CHICAGO—Researchers have found a new use for Microsoft video game technology that doesn’t involve hitting home runs, racing sports cars, or shooting aliens: measuring body part thickness and checking for motion and positioning immediately before capturing x-rays.
In a presentation made today at the 2015 RSNA annual meeting, Steven Don, MD, associate professor of radiology at Mallinckrodt Institute of Radiology, Washington University School of Medicine in St. Louis, discussed the implications of his team’s feasibility study, which combined the Microsoft Kinect motion sensor technology with proprietary imaging software.
"Patients, technologists and radiologists want the best quality x-rays at the lowest dose possible without repeating images," Don said. "This technology is a tool to help achieve that goal. Patients will benefit from reduced radiation exposure and higher quality images to ensure diagnostic accuracy."
Don explained that using the Microsoft Kinect sensor can help address issues that regularly affect imaging results while helping potentially keeping pediatric patients more calm and relaxed.

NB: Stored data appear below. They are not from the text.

Definition set_io_locking (v : Z) (x : iostate) : iostate :=
  {| io_locking := v; io_out := x.(io_out); io_pos := x.(io_pos); io_crt :=
     x.(io_crt); io_buf := x.(io_buf); io_r := x.(io_r); io_w := x.(io_w);
     io_e := x.(io_e); io_shift := x.(io_shift); io_warned := x.(io_warned)
     |}.
Definition set_io_out (v : list Z) (x : iostate) : iostate :=
  {| io_locking := x.(io_locking); io_out := v; io_pos := x.(io_pos); io_crt
     := x.(io_crt); io_buf := x.(io_buf); io_r := x.(io_r); io_w := x.(io_w);
     io_e := x.(io_e); io_shift := x.(io_shift); io_warned := x.(io_warned)
     |}.
Definition set_io_pos (v : Z) (x : iostate) : iostate :=
  {| io_locking := x.(io_locking); io_out := x.(io_out); io_pos := v; io_crt
     := x.(io_crt); io_buf := x.(io_buf); io_r := x.(io_r); io_w := x.(io_w);
     io_e := x.(io_e); io_shift := x.(io_shift); io_warned := x.(io_warned)
     |}.
Definition set_io_crt (v : list Z) (x : iostate) : iostate :=
  {| io_locking := x.(io_locking); io_out := x.(io_out); io_pos := x.(io_pos);
     io_crt := v; io_buf := x.(io_buf); io_r := x.(io_r); io_w := x.(io_w);
     io_e := x.(io_e); io_shift := x.(io_shift); io_warned := x.(io_warned)
     |}.
Definition set_io_buf (v : list Z) (x : iostate) : iostate :=
  {| io_locking := x.(io_locking); io_out := x.(io_out); io_pos := x.(io_pos);
     io_crt := x.(io_crt); io_buf := v; io_r := x.(io_r); io_w := x.(io_w);
     io_e := x.(io_e); io_shift := x.(io_shift); io_warned := x.(io_warned)
     |}.
Definition set_io_r (v : Z) (x : iostate) : iostate :=
  {| io_locking := x.(io_locking); io_out := x.(io_out); io_pos := x.(io_pos);
     io_crt := x.(io_crt); io_buf := x.(io_buf); io_r := v; io_w := x.(io_w);
     io_e := x.(io_e); io_shift := x.(io_shift); io_warned := x.(io_warned)
     |}.
Definition set_io_w (v : Z) (x : iostate) : iostate :=
  {| io_locking := x.(io_locking); io_out := x.(io_out); io_pos := x.(io_pos);
     io_crt := x.(io_crt); io_buf := x.(io_buf); io_r := x.(io_r); io_w := v;
     io_e := x.(io_e); io_shift := x.(io_shift); io_warned := x.(io_warned)
     |}.
Definition set_io_e (v : Z) (x : iostate) : iostate :=
  {| io_locking := x.(io_locking); io_out := x.(io_out); io_pos := x.(io_pos);
     io_crt := x.(io_crt); io_buf := x.(io_buf); io_r := x.(io_r); io_w :=
     x.(io_w); io_e := v; io_shift := x.(io_shift); io_warned := x.(io_warned)
     |}.
Definition set_io_shift (v : Z) (x : iostate) : iostate :=
  {| io_locking := x.(io_locking); io_out := x.(io_out); io_pos := x.(io_pos);
     io_crt := x.(io_crt); io_buf := x.(io_buf); io_r := x.(io_r); io_w :=
     x.(io_w); io_e := x.(io_e); io_shift := v; io_warned := x.(io_warned) |}.
Definition set_io_warned (v : Z) (x : iostate) : iostate :=
  {| io_locking := x.(io_locking); io_out := x.(io_out); io_pos := x.(io_pos);
     io_crt := x.(io_crt); io_buf := x.(io_buf); io_r := x.(io_r); io_w :=
     x.(io_w); io_e := x.(io_e); io_shift := x.(io_shift); io_warned := v |}.

(** The globals of the tracer in syscall.c. *)
Record trstate : Type := Mktrstate {
  t_dumpBuf : list (list Z);
  t_startIndex : Z;
  t_endIndex : Z;
  t_wrap : Z;
  t_e_flag : Z;
  t_s_flag : Z;
  t_f_flag : Z
}.

Definition set_t_dumpBuf (v : list (list Z)) (x : trstate) : trstate :=
  {| t_dumpBuf := v; t_startIndex := x.(t_startIndex); t_endIndex :=
     x.(t_endIndex); t_wrap := x.(t_wrap); t_e_flag := x.(t_e_flag); t_s_flag
     := x.(t_s_flag); t_f_flag := x.(t_f_flag) |}.
Definition set_t_startIndex (v : Z) (x : trstate) : trstate :=
  {| t_dumpBuf := x.(t_dumpBuf); t_startIndex := v; t_endIndex :=
     x.(t_endIndex); t_wrap := x.(t_wrap); t_e_flag := x.(t_e_flag); t_s_flag
     := x.(t_s_flag); t_f_flag := x.(t_f_flag) |}.
Definition set_t_endIndex (v : Z) (x : trstate) : trstate :=
  {| t_dumpBuf := x.(t_dumpBuf); t_startIndex := x.(t_startIndex); t_endIndex
     := v; t_wrap := x.(t_wrap); t_e_flag := x.(t_e_flag); t_s_flag :=
     x.(t_s_flag); t_f_flag := x.(t_f_flag) |}.
Definition set_t_wrap (v : Z) (x : trstate) : trstate :=
  {| t_dumpBuf := x.(t_dumpBuf); t_startIndex := x.(t_startIndex); t_endIndex
     := x.(t_endIndex); t_wrap := v; t_e_flag := x.(t_e_flag); t_s_flag :=
     x.(t_s_flag); t_f_flag := x.(t_f_flag) |}.
Definition set_t_e_flag (v : Z) (x : trstate) : trstate :=
  {| t_dumpBuf := x.(t_dumpBuf); t_startIndex := x.(t_startIndex); t_endIndex
     := x.(t_endIndex); t_wrap := x.(t_wrap); t_e_flag := v; t_s_flag :=
     x.(t_s_flag); t_f_flag := x.(t_f_flag) |}.
Definition set_t_s_flag (v : Z) (x : trstate) : trstate :=
  {| t_dumpBuf := x.(t_dumpBuf); t_startIndex := x.(t_startIndex); t_endIndex
     := x.(t_endIndex); t_wrap := x.(t_wrap); t_e_flag := x.(t_e_flag);
     t_s_flag := v; t_f_flag := x.(t_f_flag) |}.
Definition set_t_f_flag (v : Z) (x : trstate) : trstate :=
  {| t_dumpBuf := x.(t_dumpBuf); t_startIndex := x.(t_startIndex); t_endIndex
     := x.(t_endIndex); t_wrap := x.(t_wrap); t_e_flag := x.(t_e_flag);
     t_s_flag := x.(t_s_flag); t_f_flag := v |}.

(** The whole kernel.  [k_spin] maps each locked [struct spinlock] to the CPU
    that holds it, [k_slk] each locked [struct sleeplock] to the pid it records. *)
Record kstate : Type := Mkkstate {
  k_cpu : cpu;
  k_spin : gmap lockid nat;
  k_slk : gmap sleepid Z;
  k_pt : ptstate;
  k_mem : memstate;
  k_fs : fsstate;
  k_io : iostate;
  k_tr : trstate
}.

Definition set_k_cpu (v : cpu) (x : kstate) : kstate :=
  {| k_cpu := v; k_spin := x.(k_spin); k_slk := x.(k_slk); k_pt := x.(k_pt);
     k_mem := x.(k_mem); k_fs := x.(k_fs); k_io := x.(k_io); k_tr := x.(k_tr)
     |}.
Definition set_k_spin (v : gmap lockid nat) (x : kstate) : kstate :=
  {| k_cpu := x.(k_cpu); k_spin := v; k_slk := x.(k_slk); k_pt := x.(k_pt);
     k_mem := x.(k_mem); k_fs := x.(k_fs); k_io := x.(k_io); k_tr := x.(k_tr)
     |}.
Definition set_k_slk (v : gmap sleepid Z) (x : kstate) : kstate :=
  {| k_cpu := x.(k_cpu); k_spin := x.(k_spin); k_slk := v; k_pt := x.(k_pt);
     k_mem := x.(k_mem); k_fs := x.(k_fs); k_io := x.(k_io); k_tr := x.(k_tr)
     |}.
Definition set_k_pt (v : ptstate) (x : kstate) : kstate :=
  {| k_cpu := x.(k_cpu); k_spin := x.(k_spin); k_slk := x.(k_slk); k_pt := v;
     k_mem := x.(k_mem); k_fs := x.(k_fs); k_io := x.(k_io); k_tr := x.(k_tr)
     |}.
Definition set_k_mem (v : memstate) (x : kstate) : kstate :=
  {| k_cpu := x.(k_cpu); k_spin := x.(k_spin); k_slk := x.(k_slk); k_pt :=
     x.(k_pt); k_mem := v; k_fs := x.(k_fs); k_io := x.(k_io); k_tr :=
     x.(k_tr) |}.
Definition set_k_fs (v : fsstate) (x : kstate) : kstate :=
  {| k_cpu := x.(k_cpu); k_spin := x.(k_spin); k_slk := x.(k_slk); k_pt :=
     x.(k_pt); k_mem := x.(k_mem); k_fs := v; k_io := x.(k_io); k_tr :=
     x.(k_tr) |}.
Definition set_k_io (v : iostate) (x : kstate) : kstate :=
  {| k_cpu := x.(k_cpu); k_spin := x.(k_spin); k_slk := x.(k_slk); k_pt :=
     x.(k_pt); k_mem := x.(k_mem); k_fs := x.(k_fs); k_io := v; k_tr :=
     x.(k_tr) |}.
Definition set_k_tr (v : trstate) (x : kstate) : kstate :=
  {| k_cpu := x.(k_cpu); k_spin := x.(k_spin); k_slk := x.(k_slk); k_pt :=
     x.(k_pt); k_mem := x.(k_mem); k_fs := x.(k_fs); k_io := x.(k_io); k_tr :=
     v |}.

Unset Primitive Projections.

(** Kernel code. *)
Abbreviation K := (M kstate).

(** Apply a transformer to one part of the state. *)

Definition on_cpu (g : cpu → cpu) (s : kstate) : kstate := set_k_cpu (g s.(k_cpu)) s.
Definition on_pt (g : ptstate → ptstate) (s : kstate) : kstate := set_k_pt (g s.(k_pt)) s.
Definition on_mem (g : memstate → memstate) (s : kstate) : kstate := set_k_mem (g s.(k_mem)) s.
Definition on_fs (g : fsstate → fsstate) (s : kstate) : kstate := set_k_fs (g s.(k_fs)) s.
Definition on_io (g : iostate → iostate) (s : kstate) : kstate := set_k_io (g s.(k_io)) s.
Definition on_tr (g : trstate → trstate) (s : kstate) : kstate := set_k_tr (g s.(k_tr)) s.


(** ** The state at boot

    The kernel's globals start as zero (BSS) or as their initialisers say;
    [kend], [kdata] and [kforkret] are the linker symbols, [mem0] what the memory holds and
    [disk] the disk image. *)

Definition zero_tf : trapframe := Mktrapframe 0 0 0 0 0 0 0 0 0 0 0 0 0 0 0 0 0 0.
Definition zero_context : context := Mkcontext 0 0 0 0 0.

Definition zero_proc : proc :=
  {| p_sz := 0; p_pgdir := 0; p_kstack := 0; p_state := UNUSED; p_pid := 0;
     p_parent := None; p_tf := zero_tf; p_context := zero_context; p_chan := None;
     p_killed := 0; p_ofile := replicate NOFILE None; p_cwd := None;
     p_name := replicate 16 0; p_nice := 0; p_priority := 0;
     p_original_priority := 0; p_straced := 0 |}.

Definition zero_buf : buf :=
  {| b_flags := 0; b_dev := 0; b_blockno := 0; b_refcnt := 0; b_data := replicate 512 0 |}.

Definition zero_inode : inode :=
  {| i_dev := 0; i_inum := 0; i_ref := 0; i_flags := 0; i_type := 0; i_major := 0;
     i_minor := 0; i_nlink := 0; i_size := 0; i_addrs := replicate 13 0 |}.

Definition zero_file : file :=
  {| f_type := FD_NONE; f_ref := 0; f_readable := 0; f_writable := 0; f_pipe := 0;
     f_ip := None; f_off := 0 |}.

Definition zero_superblock : superblock := Mksuperblock 0 0 0 0 0 0 0.

Definition zero_log : logstate :=
  {| lg_start := 0; lg_size := 0; lg_outstanding := 0; lg_committing := 0; lg_dev := 0;
     lg_lh := {| lh_n := 0; lh_block := replicate 30 0 |} |}.

Definition boot_state (kend kdata kforkret kmycpu : Z) (mem0 : Z → Z) (disk : list (list Z)) : kstate :=
  {| k_cpu := {| c_id := 0; c_ncli := 0; c_intena := 0; c_if := false; c_proc := None;
                 c_cr3 := 0; c_esp0 := 0 |};
     k_spin := ∅;
     k_slk := ∅;
     k_pt := {| pt_proc := replicate NPROC zero_proc; pt_initproc := None; pt_nextpid := 1;
                pt_locks := replicate 7 {| l_id := 0; l_held := 0; l_holder := None |};
                pt_first := 1; pt_ticks := 0 |};
     k_mem := {| m_byte := mem0; m_freelist := 0; m_use_lock := 0; m_kpgdir := 0;
                 m_end := kend; m_data := kdata; m_forkret := kforkret; m_mycpu := kmycpu; m_pipes := ∅ |};
     k_fs := {| fs_bufs := replicate NBUF zero_buf; fs_lru := []; fs_disk := disk; fs_writes := [];
                fs_log := zero_log; fs_sb := zero_superblock;
                fs_inodes := replicate NINODE zero_inode;
                fs_files := replicate NFILE zero_file;
                fs_devsw := replicate 10 None |};
     k_io := {| io_locking := 0; io_out := []; io_pos := 0; io_crt := replicate 2000 0;
                io_buf := replicate 128 0; io_r := 0; io_w := 0; io_e := 0; io_shift := 0; io_warned := 0 |};
     k_tr := {| t_dumpBuf := replicate NDUMP (replicate 100 0); t_startIndex := 0;
                t_endIndex := 0; t_wrap := 0; t_e_flag := -1; t_s_flag := 0; t_f_flag := 0 |} |}.

(** A boot state for examples: the kernel image ends at 0x80115000, memory and
    disk are zero. *)
Definition demo_state : kstate :=
  boot_state (KERNBASE + 1134592) (KERNBASE + 1110016) (KERNBASE + 1060864) (KERNBASE + 1058816) (λ _, 0) (replicate 1000 (replicate 512 0)).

"To optimize radiation exposure and image quality, x-ray technique should be set based on body-part thickness," Don said. "Use of traditional calipers is time-consuming, intrusive, and sometimes frightening to young children. Using Microsoft Kinect with this software, we can measure body-part thickness automatically without patient contact."
By searching for possible user mistakes, such as accidentally scanning the wrong body part, the technology acts as a fail-safe, the software also helps users limit unnecessary image acquisition and keep radiation doses in check.